Kevin McCarthy wants to pass a couple of spending bills sometime soon, but as usual he's having trouble with the far-right wing of his party. However, Rep. Chip Roy says he thinks things can be worked out:

McCarthy’s biggest hurdle in the funding debate is a bloc of House Freedom Caucus members who want even deeper reductions to the spending bills after already forcing the California Republican to slash far below the levels he agreed to with Biden last month.

....“At some point, we can figure those out a little bit on the fly,” added Roy, a prominent Freedom Caucus member. “We’re trying to work in good faith, again focused on the pre-Covid-level spending.”

I've got good news for Chip! All he cares about is domestic discretionary spending—welfare, foreign aid, welfare, green energy, and, of course, welfare—and it turns out the debt ceiling deal has already put us right on track to hit pre-COVID spending levels:

It should be smooth sailing from here on out.
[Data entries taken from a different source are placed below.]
Fixpoint isASCII (s : string) : bool :=
  match s with
  | EmptyString => true
  | String c s' => (N.ltb (byte c) RuneSelf && isASCII s')%bool
  end.

Fixpoint mapBytes (f : ascii -> ascii) (s : string) : string :=
  match s with
  | EmptyString => EmptyString
  | String c s' => String (f c) (mapBytes f s')
  end.

Section Unicode.
(** The Unicode tables of Go's [unicode] package are not part of the
    repository.  [unicodeToLower] stands for [Map(unicode.ToLower, s)]
    and [unicodeEqualFold] for the rune loop of [EqualFold] (the code
    under its [hasUnicode] label), applied to the two remainders. *)
Variable unicodeToLower : string -> string.
Variable unicodeEqualFold : string -> string -> bool.

(** [strings.ToLower]: the ASCII-only path rewrites the upper-case
    letters; any byte at or above [RuneSelf] sends the whole string to
    the Unicode mapping. *)
Definition ToLower (s : string) : string :=
  if isASCII s then mapBytes lowerByte s else unicodeToLower s.

(** [strings.EqualFold]: the byte loop of the ASCII fast path.  At the
    first position where either byte is not ASCII the remainders go to
    the rune loop; when one string is exhausted the result is
    [len(s) == len(t)]. *)
Fixpoint EqualFold (s t : string) : bool :=
  match s, t with
  | String sr s', String tr t' =>
      if N.leb RuneSelf (N.lor (byte sr) (byte tr)) then unicodeEqualFold s t
      else if N.eqb (byte tr) (byte sr) then EqualFold s' t'
      else
        let lo := N.min (byte sr) (byte tr) in
        let hi := N.max (byte sr) (byte tr) in
        if (N.leb 65 lo && N.leb lo 90 && N.eqb hi (lo + 97 - 65))%bool
        then EqualFold s' t'
        else false
  | EmptyString, EmptyString => true
  | _, _ => false
  end.
End Unicode.

End GoStrings.

(** ** Go's [strconv.Atoi] *)

Module Strconv.

(** The range of Go's [int] on the 64-bit platforms the bot is built for. *)
Definition minInt : Z := - 2 ^ 63.
Definition maxInt : Z := 2 ^ 63 - 1.

Definition digit (c : ascii) : option Z :=
  let n := Z.of_N (N_of_ascii c) in
  if (48 <=? n) && (n <=? 57) then Some (n - 48) else None.

(** The digit loop: [n = n*10 + int(ch)], a syntax error at the first
    byte that is not a decimal digit. *)
Fixpoint digits (acc : Z) (s : string) : option Z :=
  match s with
  | EmptyString => Some acc
  | String c s' =>
      match digit c with
      | Some d => digits (acc * 10 + d) s'
      | None => None
      end
  end.

(** [Atoi]: an optional sign, then at least one decimal digit and nothing
    else; a value outside [int] is a range error.  [None] is Go's
    [err != nil] (the fast path and [ParseInt(s, 10, 0)] agree on which
    inputs are errors; the program never looks at the error itself). *)
Definition Atoi (s : string) : option Z :=
  match s with
  | EmptyString => None
  | String c rest =>
      let neg := Ascii.eqb c "-" in
      let body := if neg || Ascii.eqb c "+" then rest else s in
      match body with
      | EmptyString => None
      | _ =>
          match digits 0 body with
          | Some n =>
              let v := if neg then - n else n in
              if (minInt <=? v) && (v <=? maxInt) then Some v else None
          | None => None
          end
      end
  end.

End Strconv.

(** ** Go's [time] package *)

Module GoTime.

(** An instant, in nanoseconds since Go's zero [Time] (January 1, year 1,
    UTC).  Go stores seconds in an [int64], so every instant the program
    meets (the wall clock, RFC 3339 timestamps, either of them moved by
    one [Duration]) is represented exactly. *)
Definition Time := Z.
6 thoughts on “Domestic spending is already going down

  1. Salamander

    I can tell Old (Cow)Chip how to cut an immediate $4B off "discretionary" spending: dump apartheid Israel. They seem to be doing all right economically and no longer need to be on the dole. Any "enemies" they still have are of their own making.

  2. Altoid

    Clever of you to show percent of GDP on the graph when ol' Chip of course means nominal dollars. 'Cause everybody knows that's the only honest kind, pardner

  3. DFPaul

    Surely the biggest and most important failure of journalism in our time is that the public, as reported by polls at least, views the Republican party as better at economic stuff, job growth, lowering the deficit, restraining spending etc. The true "red pill" is looking at the stats and realizing every point there is completely wrong.

    Yet the media seems stuck on the story that the GOP is the "good at business" party and the Democrats are the "good at fairness" party. I guess the media can't give up that story because it's important to their business model that each team have a strength. Certainly this had a lot to do with millions of people holding their noses and voting for Trump. "He's a Republican. He may be a jerk, but at least the economy will be good" or some such.

    I mean, for gosh sakes, the stock market went down under 8 years of George Bush 2. That's really quite hard to achieve.